I just replaced a 12-year old smoke alarm and started my collection of smoke alarms. It was a First Alert model SA320. It was replaced with a Kidde i9010. I also replaced a 24-year-old Kidde 0916. It was also added to my collection. I was doing an inspection at the same house the SA320 was installed in, and I found a Kidde ABC extinguisher. I inspected it and deemed it unsuitable for use because it was empty. Or so I thought. I took it home and, upon flipping it over and squeezing the lever, a small amount of dry chemical came out. I repeated this, and more came out! Soon, it became clear that it had only been de-pressurized, not used up.
I have a topic on that extinguisher here:
Recharge Kidde disposable extinguisher?
I would have personally replaced that First Alert with another First Alert given how many recalls Kidde’s had to issue over the years (thus implying that their products are not very reliable). Still, at least you replaced those outdated detectors at all.
Yeah: not only does it not have any pressure left inside for some reason but like I said Kidde products don’t seem too reliable: in fact not that long ago they had to issue a recall on their plastic-handle extinguishers due to potential failure (make sure that one you found isn’t part of it).
Yeah, I already knew about the recall. Actually, when I saw the plastic handle, I thought “RECALL!”. It does not really matter, because I am not going to be using it as a fire extinguisher that I rely on for my safety. It is just part of my collection that I picked up while doing an inspection. Disposable extinguishers are supposed to be replaced every 12 years, and this one was from 1996! It was well after its disposal date and it probably really isn’t Kidde’s fault. Also, the detectors were not in my house. MY house’s detectors are 17-year-old originals. They are hardwired, and my house has about 15 of them. (Fun fact, my extinguisher was from when Kidde was still called Walter Kidde, after their founder.)
Ah okay, yeah (extinguisher).
Oh, okay. Funny you should say “15”: I have plans to replace or remove exactly that many in someone’s house at some point. Why haven’t you replaced yours if they’re well over 10 years old though? (detectors)

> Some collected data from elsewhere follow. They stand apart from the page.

(** C8: [parseSCT] rejects every buffer shorter than 45 bytes and every
    buffer whose byte 0 is not 0; on every buffer of at least 45 bytes
    with byte 0 equal to 0 it succeeds, the LogID of the result is bytes
    1 to 32 and its Timestamp is the instant given by the big-endian
    64-bit value of bytes 33 to 40, read as milliseconds since the Unix
    epoch; the bytes behind offset 40 do not affect the result. *)
Theorem parseSCT_spec (data : list Z) (source : SCTSource) :
  Forall isByte data ->
  ((length data < 45)%nat ->
     parseSCT data source = inr (ErrTooShort (length data))) /\
  (forall v, (45 <= length data)%nat -> data !! 0%nat = Some v -> v <> 0 ->
     parseSCT data source = inr (ErrVersion v)) /\
  ((45 <= length data)%nat -> data !! 0%nat = Some 0 ->
     exists sct,
       parseSCT data source = inl sct /\
       SCT.Source sct = source /\
       length (SCT.LogID sct) = 32%nat /\
       (forall i, (i < 32)%nat -> SCT.LogID sct !! i = data !! (1 + i)%nat) /\
       SCT.Timestamp sct =
         ofMilliseconds (bigEndianValue 0 (slice data 33 41))) /\
  (forall data',
     (45 <= length data)%nat -> (45 <= length data')%nat ->
     take 41 data = take 41 data' ->
     parseSCT data source = parseSCT data' source).
Proof.
  intros HF. repeat apply conj.
  - intros Hl. unfold parseSCT, sctMinSize.
    apply Nat.ltb_lt in Hl. now rewrite Hl.
  - intros v Hl H0 Hv. unfold parseSCT, sctMinSize.
    apply Nat.ltb_ge in Hl. rewrite Hl.
    destruct data as [| x data0]; [discriminate |]. injection H0 as ->.
    cbn [nth]. apply Z.eqb_neq in Hv. unfold sctVersion1. now rewrite Hv.
  - intros Hl H0. unfold parseSCT, sctMinSize.
    pose proof Hl as Hl'. apply Nat.ltb_ge in Hl'. rewrite Hl'.
    destruct data as [| x data0] eqn:E; [discriminate |]. injection H0 as ->.
    cbn [nth]. rewrite <- E in *. simpl (negb _).
    eexists. split; [reflexivity |]. cbn [SCT.Source SCT.LogID SCT.Timestamp].
    split; [reflexivity |].
    split; [apply slice_length; unfold sctLogIDOffset, sctLogIDSize; lia |].
    split; [intros i Hi; apply slice_lookup;
            unfold sctLogIDOffset, sctLogIDSize; lia |].
    unfold sctTimestampOffset, sctTimestampSize.
    change (33 + 8)%nat with 41%nat.
    assert (Hlen : length (slice data 33 41) = 8%nat)
      by (rewrite slice_length; lia).
    destruct (length8_inv _ Hlen) as (b0 & b1 & b2 & b3 & b4 & b5 & b6 & b7 & Eb).
    assert (HFb : Forall isByte (slice data 33 41)) by now apply Forall_slice.
    rewrite Eb in *. rewrite BigEndianUint64_value by assumption.
    apply timestamp_exact. now apply bigEndianValue_range.
  - intros data' Hl Hl' E. unfold parseSCT, sctMinSize.
    apply Nat.ltb_ge in Hl, Hl'. rewrite Hl, Hl'.
    assert (E0 : nth 0 data 0 = nth 0 data' 0).
    { destruct data as [| x d], data' as [| x' d']; try discriminate.
      now injection E. }
    assert (Es : forall lo hi, (hi <= 41)%nat ->
                 slice data lo hi = slice data' lo hi).
    { intros lo hi Hhi.
      rewrite <- (slice_take data lo hi 41), <- (slice_take data' lo hi 41)
        by assumption.
      now rewrite E. }
    rewrite E0.
    rewrite (Es sctLogIDOffset) by (unfold sctLogIDOffset, sctLogIDSize; lia).
    rewrite (Es sctTimestampOffset)
      by (unfold sctTimestampOffset, sctTimestampSize; lia).
    reflexivity.
Qed.
(** X20.  [get_function_status] returns ["new"] exactly when the function
    has a block and all its blocks are new, ["old"] exactly when none of
    its blocks is new (so also for a function without blocks), and
    ["changed"] in the remaining case, when some but not all blocks are
    new. *)
Theorem get_function_status_spec (blocks_status : gmap Z string) :
  (get_function_status blocks_status = "new" ↔
   blocks_status ≠ ∅ ∧ ∀ k s, blocks_status !! k = Some s → s = "new") ∧
  (get_function_status blocks_status = "old" ↔
   ∀ k s, blocks_status !! k = Some s → s ≠ "new") ∧
  (get_function_status blocks_status = "changed" ↔
   (∃ k, blocks_status !! k = Some "new") ∧
   (∃ k s, blocks_status !! k = Some s ∧ s ≠ "new")).
Proof.
  unfold get_function_status.
  set (statuses := list_to_set (snd <$> map_to_list blocks_status) : gset string).
  assert (∀ s, s ∈ statuses ↔ ∃ k, blocks_status !! k = Some s) as Hin
    by apply elem_of_statuses.
  assert (size statuses = 1%nat → "new" ∈ statuses →
          ∀ k s, blocks_status !! k = Some s → s = "new") as Hone.
  { intros [x Hx]%size_1_elem_of Hnew k s Hk.
    assert (s ∈ statuses) as Hs by (apply Hin; eauto).
    rewrite Hx in Hs, Hnew. apply elem_of_singleton in Hs, Hnew. congruence. }
  assert ((∀ k s, blocks_status !! k = Some s → s = "new") → "new" ∈ statuses →
          size statuses = 1%nat) as Hall.
  { intros Hall Hnew. assert (statuses = {["new"]}) as ->; [|apply size_singleton].
    apply set_eq. intros s. rewrite elem_of_singleton. split.
    - intros [k Hk]%Hin. by eapply Hall.
    - by intros ->. }
  destruct (decide ("new" ∈ statuses)) as [Hnew|Hnew].
  - pose proof Hnew as [k0 Hk0]%Hin.
    destruct (decide (size statuses = 1%nat)) as [H1|H1].
    + split_and!.
      * split; [|done]. intros _. split; [|by apply Hone].
        intros ->. by rewrite lookup_empty in Hk0.
      * split; [done|]. intros Hno. by destruct (Hno k0 "new" Hk0).
      * split; [done|]. intros [_ (k & s & Hk & Hne)]. destruct Hne. by eapply Hone.
    + split_and!.
      * split; [done|]. intros [_ Hall']. destruct H1. by apply Hall.
      * split; [done|]. intros Hno. by destruct (Hno k0 "new" Hk0).
      * split; [|done]. intros _. split; [by exists k0|].
        destruct (decide (Forall (λ s, s = "new") (snd <$> map_to_list blocks_status)))
          as [Hyes|Hnot].
        -- destruct H1. apply Hall; [|done]. intros k s Hk.
           rewrite Forall_forall in Hyes. apply Hyes, list_elem_of_fmap.
           exists (k, s). split; [done|]. by apply elem_of_map_to_list.
        -- apply not_Forall_Exists in Hnot; [|apply _].
           apply Exists_exists in Hnot as (s & Hs & Hne).
           apply list_elem_of_fmap in Hs as ([k s'] & -> & Hk%elem_of_map_to_list).
           by exists k, s'.
  - split_and!.
    + split; [done|]. intros [Hne Hall'].
      destruct (map_choose blocks_status Hne) as (k & s & Hk).
      destruct Hnew. apply Hin. exists k. by rewrite (Hall' k s Hk) in Hk.
    + split; [|done]. intros _ k s Hk ->. apply Hnew, Hin. eauto.
    + split; [done|]. intros [[k Hk] _]. destruct Hnew. apply Hin. eauto.
Qed.

(** X21.  The statuses of the blocks that [compute_diff_labels] labels:
    no label has the status ["neither"]; the status is ["new"] exactly
    when [is_new = 1], ["in_A"] exactly when the block is in A and not in
    B, and ["in_both"] exactly when it is in both. *)
Theorem block_status_of_labels cov_A cov_B l :
  l ∈ diff_rows cov_A cov_B →
  status_of l ≠ "neither" ∧
  (status_of l = "new" ↔ l_is_new l = true) ∧
  (status_of l = "in_A" ↔ l_in_A l = true ∧ l_in_B l = false) ∧
  (status_of l = "in_both" ↔ l_in_A l = true ∧ l_in_B l = true).
Proof.
  intros Hl. pose proof (labels_new _ (diff_rows_ok cov_A cov_B) l Hl) as Hnew.
  assert (l_in_A l = true ∨ l_in_B l = true) as Hcov.
  { apply list_elem_of_omap in Hl as (k & _ & Hl).
    apply LabelFlags.group_label_flags in Hl as (HA & HB & (r & Hr & Hk & _)).
    apply elem_of_app in Hr as [Hr|Hr]; [left; apply HA|right; apply HB];
      apply list_elem_of_fmap; eauto. }
  unfold status_of, get_block_status. rewrite Hnew.
  destruct (l_in_A l), (l_in_B l); cbn; destruct Hcov; split_and!; try split;
    try done; intros [? ?]; done.
Qed.
(** On a [dt.time] the methods of [main.py] on any argument are [DB_start]
    and [DB_end]. *)
Lemma Main_any_on_a_time
    (validate_time : string -> result Dt.time) (db : Main.DB) (f : fs) (today : Dt.date)
    (t : Dt.time) :
  Main.DB_start_any validate_time (validated_db db) f today (VTime t)
  = match Main.DB_start db f today t with
    | Ok (db', f') => (f', Ok (validated_db db'))
    | Raise e => (f, Raise e)
    end
  /\ Main.DB_end_any validate_time (validated_db db) f today (VTime t)
     = match Main.DB_end db f today t with
       | Ok (db', f') => (f', Ok (validated_db db'))
       | Raise e => (f, Raise e)
       end.
Proof.
  destruct db as [p b rs]. unfold validated_db. cbn [Main.path Main.DB_baseline Main.records].
  assert (S : forall rs', Main.saved (Main.MkDB_any p b (map Main.validated rs')) f
                          = (Main.save (Main.MkDB p b rs') f,
                             Ok (Main.MkDB_any p b (map Main.validated rs')))).
  { intros rs'. unfold Main.saved, Main.save_any, Main.save.
    cbn [Main.records_any Main.path_any Main.path Main.records].
    rewrite (collect_map_ok Main.text_any Main.validated Main.text Main_text_any_validated).
    reflexivity. }
  assert (S' : forall l rs', l = map Main.validated rs' ->
                 Main.saved (Main.MkDB_any p b l) f
                 = (Main.save (Main.MkDB p b rs') f, Ok (Main.MkDB_any p b l))).
  { intros l rs' ->. apply S. }
  split.
  - unfold Main.DB_start_any, Main.DB_start.
    cbn [Main.as_time bind Main.Record_ Main.check_either_start_or_end
           Main.check_start_before_end Main.start Main.end_
           Main.path_any Main.baseline_any Main.records_any
           Main.path Main.DB_baseline Main.records].
    rewrite map_app. apply S'. now rewrite map_app.
  - unfold Main.DB_end_any, Main.DB_end, Main.empty_any, Main.empty, Main.last_any, Main.last,
      Main.empty_any, Main.empty.
    cbn [Main.records_any Main.records Main.path_any Main.baseline_any
           Main.path Main.DB_baseline]. rewrite length_map.
    destruct rs as [|r0 rs0] using rev_ind.
    + exact (S [Main.MkRecord today None (Some t)]).
    + clear IHrs0. rewrite length_snoc_eqb. cbn [negb assert bind].
      rewrite map_app, !rev_app_distr. cbn [map rev app].
      destruct r0 as [d s [e|]]; cbn [Main.validated Main.end_any Main.end_ option_map bind
                                        Main.as_time Main.Record_
                                        Main.check_either_start_or_end
                                        Main.check_start_before_end Main.start].
      * cbn [Main.path Main.DB_baseline Main.records]. rewrite !map_app.
        apply S'. now rewrite !map_app.
      * unfold Main.set_last_end_any, Main.set_last_end.
        rewrite !rev_app_distr. cbn [rev app Main.day_any Main.start_any Main.day Main.start].
        rewrite !rev_involutive.
        cbn [Main.path Main.DB_baseline Main.records Main.validated Main.day_any
               Main.start_any]. rewrite map_app.
        apply S'. now rewrite map_app.
Qed.

Lemma Vanilla_saved_typed (p : string) (b : Dt.timedelta) (f : fs)
    (l : list Vanilla.record_any) (rs : list Vanilla.record) :
  typed_ledger l rs ->
  Vanilla.saved (Vanilla.MkDB_any p b l) f
  = (Vanilla.save (Vanilla.MkDB p b rs) f, Ok (Vanilla.MkDB_any p b l)).
Proof.
  intros H. unfold Vanilla.saved, Vanilla.save_any, Vanilla.save.
  cbn [Vanilla.records_any Vanilla.path_any Vanilla.path Vanilla.records].
  rewrite (collect_typed l rs H). reflexivity.
Qed.

(** On a [dt.time], and on a ledger without a [str] in it, the methods of
    [vanilla.py] on any argument do what [DB_start] and [DB_stop] do,
    whichever of the two types the days have. *)
Lemma Vanilla_any_on_a_time
    (p : string) (b : Dt.timedelta) (f : fs) (today : Dt.date) (t : Dt.time)
    (l : list Vanilla.record_any) (rs : list Vanilla.record) :
  typed_ledger l rs ->
  (forall db' f', Vanilla.DB_start (Vanilla.MkDB p b rs) f today t = Ok (db', f') ->
     exists l', Vanilla.DB_start_any (Vanilla.MkDB_any p b l) f today (VTime t)
                = (f', Ok (Vanilla.MkDB_any p b l'))
                /\ typed_ledger l' (Vanilla.records db'))
  /\ (forall db' f', Vanilla.DB_stop (Vanilla.MkDB p b rs) f today t = Ok (db', f') ->
     exists l', Vanilla.DB_stop_any (Vanilla.MkDB_any p b l) f today (VTime t)
                = (f', Ok (Vanilla.MkDB_any p b l'))
                /\ typed_ledger l' (Vanilla.records db')).
Proof.
  intros H. split; intros db' f' E.
  - unfold Vanilla.DB_start in E. cbn [Vanilla.Record_ assert bind] in E.
    cbn [Vanilla.path Vanilla.DB_worktime Vanilla.records] in E. injection E as <- <-.
    exists (l ++ [Vanilla.MkRecord_any (VDate today) (Some (VTime t)) None])%list.
    assert (T : typed_ledger (l ++ [Vanilla.MkRecord_any (VDate today) (Some (VTime t)) None])
                  (rs ++ [Vanilla.MkRecord today (Some t) None])).
    { apply typed_ledger_app; [exact H | reflexivity]. }
    split; [|exact T].
    unfold Vanilla.DB_start_any. cbn [Vanilla.Record_any assert bind].
    cbn [Vanilla.path_any Vanilla.worktime_any Vanilla.records_any].
    exact (Vanilla_saved_typed p b f _ _ T).
  - unfold Vanilla.DB_stop, Vanilla.empty, Vanilla.last, Vanilla.empty in E.
    cbn [Vanilla.path Vanilla.DB_worktime Vanilla.records] in E.
    unfold Vanilla.DB_stop_any, Vanilla.empty_any, Vanilla.last_any, Vanilla.empty_any.
    cbn [Vanilla.path_any Vanilla.worktime_any Vanilla.records_any].
    rewrite (typed_ledger_length l rs H).
    destruct rs as [|r0 rs0] using rev_ind.
    + destruct l; [|discriminate H].
      cbn in E. injection E as <- <-.
      exists [Vanilla.MkRecord_any (VDate today) None (Some (VTime t))].
      split; [|reflexivity].
      assert (T : typed_ledger [Vanilla.MkRecord_any (VDate today) None (Some (VTime t))]
                    [Vanilla.MkRecord today None (Some t)]) by reflexivity.
      cbn [List.length Nat.eqb Vanilla.Record_any assert bind app].
      exact (Vanilla_saved_typed p b f _ _ T).
    + clear IHrs0. destruct (typed_ledger_snoc_inv l rs0 r0 H) as (l0 & a & -> & H0 & Ha).
      rewrite length_snoc_eqb in *. cbn [negb assert bind] in *.
      rewrite !rev_app_distr in *. cbn [rev app] in *.
      destruct a as [ad ast asp], r0 as [d s e]. unfold typed in Ha.
      cbn [Vanilla.start_any Vanilla.stop_any Vanilla.day_any] in Ha.
      destruct (as_time_field ast) as [s'|] eqn:Es; [|discriminate].
      destruct (as_time_field asp) as [e'|] eqn:Ee; [|discriminate].
      injection Ha as Hd -> ->. cbn [Vanilla.stop Vanilla.stop_any] in *.
      destruct asp as [[te|te]|]; cbn [as_time_field] in Ee; try discriminate;
        injection Ee as <-.
      * cbn [bind Vanilla.Record_ assert] in E. injection E as <- <-.
        cbn [Vanilla.records]. eexists. split.
        -- cbn [Vanilla.Record_any assert bind].
           apply Vanilla_saved_typed.
           apply typed_ledger_app; [exact H | reflexivity].
        -- apply typed_ledger_app; [exact H | reflexivity].
      * cbn [bind] in E. injection E as <- <-. cbn [Vanilla.records].
        unfold Vanilla.set_last_stop_any, Vanilla.set_last_stop.
        rewrite !rev_app_distr. cbn [rev app]. rewrite !rev_involutive.
        cbn [Vanilla.day_any Vanilla.start_any Vanilla.day Vanilla.start].
        assert (T : typed_ledger (l0 ++ [Vanilla.MkRecord_any ad ast (Some (VTime t))])
                      (rs0 ++ [Vanilla.MkRecord d s (Some t)])).
        { apply typed_ledger_app; [exact H0|]. unfold typed_ledger, typed.
          cbn [map Vanilla.start_any Vanilla.stop_any Vanilla.day_any as_time_field].
          rewrite Es, Hd. reflexivity. }
        eexists. split; [apply (Vanilla_saved_typed p b f _ _ T) | exact T].
Qed.

Lemma collect_fails_at_the_end {A B : Type} (f : A -> result B) (l : list A) (x : A)
    (ys : list B) (e : exn) :
  collect f l = Ok ys -> f x = Raise e -> collect f (l ++ [x]) = Raise e.
Proof.
  intros Hl Hx. rewrite collect_app, Hl. cbn [bind collect]. now rewrite Hx.
Qed.

(** C2.  The commands pass the text of the command line to [start], [end]
    and [stop] as it is, and the methods store it unparsed where no
    constructor of [main.py] validates it.  In [main.py], [end] with a text
    on a ledger whose last record is open assigns the text to the field
    [end]; in [vanilla.py], [start] and [stop] with a text keep it in the
    record, on every ledger.  [save] then fails on the text, which has no
    [strftime]: the operation ends in an [AttributeError] and leaves the
    ledger file empty.  So [end("17:00")] on the open record of 09:00 does
    not give the record of 09:00 to 17:00. *)
Theorem C2_text_time_is_stored_unparsed
    (validate_time : string -> result Dt.time)
    (p : string) (b : Dt.timedelta) (f : fs) (today d : Dt.date) (s : option Dt.time)
    (text : string) :
  (forall rs,
      Main.DB_end_any validate_time
        (validated_db (Main.MkDB p b (rs ++ [Main.MkRecord d s None]))) f today (VStr text)
      = (fs_write f p EmptyString, Raise AttributeError))
  /\ (forall rs,
      Vanilla.DB_start_any (Vanilla.MkDB_any p b (map Vanilla.loaded rs)) f today (VStr text)
      = (fs_write f p EmptyString, Raise AttributeError))
  /\ (forall rs,
      Vanilla.DB_stop_any (Vanilla.MkDB_any p b (map Vanilla.loaded rs)) f today (VStr text)
      = (fs_write f p EmptyString, Raise AttributeError)).
Proof.
  assert (V : forall (l : list Vanilla.record_any) rs (x : Vanilla.record_any),
             l = map Vanilla.loaded rs ->
             Vanilla.text_any x = Raise AttributeError ->
             Vanilla.saved (Vanilla.MkDB_any p b (l ++ [x])) f
             = (fs_write f p EmptyString, Raise AttributeError)).
  { intros l rs x -> Hx. unfold Vanilla.saved, Vanilla.save_any.
    cbn [Vanilla.records_any Vanilla.path_any].
    rewrite (collect_fails_at_the_end Vanilla.text_any _ x (map Vanilla.text rs)
               AttributeError); [reflexivity | | exact Hx].
    apply collect_map_ok. exact Vanilla_text_any_loaded. }
  split; [|split]; intros rs.
  - unfold validated_db, Main.DB_end_any, Main.empty_any, Main.last_any, Main.empty_any.
    cbn [Main.path Main.DB_baseline Main.records Main.records_any Main.path_any
           Main.baseline_any].
    rewrite map_app. cbn [map]. rewrite length_snoc_eqb. cbn [negb assert bind].
    rewrite rev_app_distr. cbn [rev app Main.validated Main.end_ option_map Main.end_any bind].
    unfold Main.set_last_end_any. rewrite rev_app_distr. cbn [rev app].
    rewrite rev_involutive. cbn [Main.day_any Main.start_any Main.day Main.start].
    unfold Main.saved, Main.save_any. cbn [Main.records_any Main.path_any].
    rewrite (collect_fails_at_the_end Main.text_any _ _ (map Main.text rs) AttributeError);
      [reflexivity | | reflexivity].
    apply collect_map_ok. exact Main_text_any_validated.
  - unfold Vanilla.DB_start_any. cbn [Vanilla.Record_any assert bind].
    cbn [Vanilla.path_any Vanilla.worktime_any Vanilla.records_any].
    apply (V _ rs); reflexivity.
  - unfold Vanilla.DB_stop_any, Vanilla.empty_any, Vanilla.last_any, Vanilla.empty_any.
    cbn [Vanilla.path_any Vanilla.worktime_any Vanilla.records_any].
    destruct rs as [|r0 rs0] using rev_ind.
    + cbn [map List.length Nat.eqb Vanilla.Record_any assert bind].
      apply (V [] []); reflexivity.
    + clear IHrs0. rewrite map_app. cbn [map]. rewrite length_snoc_eqb.
      cbn [negb assert bind]. rewrite rev_app_distr. cbn [rev app bind].
      destruct r0 as [d0 s0 [e0|]]; cbn [Vanilla.loaded Vanilla.stop Vanilla.stop_any
                                            option_map Vanilla.Record_any assert bind].
      * apply (V _ (rs0 ++ [Vanilla.MkRecord d0 s0 (Some e0)])%list); [|reflexivity].
        now rewrite map_app.
      * unfold Vanilla.set_last_stop_any. rewrite rev_app_distr. cbn [rev app].
        rewrite rev_involutive. cbn [Vanilla.day_any Vanilla.start_any Vanilla.day].
        apply (V _ rs0); [reflexivity|]. unfold Vanilla.text_any.
        cbn [Vanilla.start_any Vanilla.stop_any Vanilla.day_any Vanilla.start].
        destruct s0; reflexivity.
Qed.

(** ** Days of either type as keys *)

Lemma dayval_eqb_eq (a b : dayval) : dayval_eqb a b = true <-> a = b.
Proof.
  destruct a as [x|x], b as [y|y]; cbn [dayval_eqb]; rewrite ?date_eqb_eq;
    split; intros H; try discriminate; try (injection H as ->); subst; reflexivity.
Qed.

Section GroupingNewKey.
Context {K A G : Type}.
Variable eqb : K -> K -> bool.
Variable key : A -> K.
Variable build : K -> list A -> G.
Hypothesis eqb_eq : forall a b, eqb a b = true <-> a = b.

(** A member with a key that was not seen opens a group of its own, after
    the groups there are. *)
Lemma groups_new_key (xs : list A) (x : A) :
  ~ In (key x) (map key xs) ->
  groups eqb key build (xs ++ [x]) = (groups eqb key build xs ++ [build (key x) [x]])%list.
Proof.
  intros Hnew. unfold groups. rewrite map_app. cbn [map]. rewrite first_seen_snoc.
  assert (E : existsb (fun k' => eqb k' (key x)) (map key xs) = false).
  { destruct (existsb _ (map key xs)) eqn:E; [|reflexivity].
    apply (existsb_key eqb eqb_eq) in E. contradiction. }
  rewrite E, map_app. cbn [map]. f_equal.
  - apply map_ext_in. intros k Hk. rewrite members_snoc.
    destruct (eqb (key x) k) eqn:E'; [|now rewrite app_nil_r].
    apply eqb_eq in E'. subst k. apply (proj1 (in_first_seen eqb eqb_eq _ _)) in Hk.
    contradiction.
  - rewrite members_snoc, (proj2 (eqb_eq _ _) eq_refl).
    now rewrite (members_absent eqb key eqb_eq _ _ Hnew).
Qed.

Too many, too expensive. Also, they seem to work just fine. They go off whenever the chicken is burned! (But they still do need to be replaced.)
Yes, they do, regardless of anything (including especially price), moreso since they’re probably ionization, which are the least effective in detecting most kinds of home fires that start (thus get dual-sensor instead).
Yep. Ionization. They are Kidde i90something-or-other.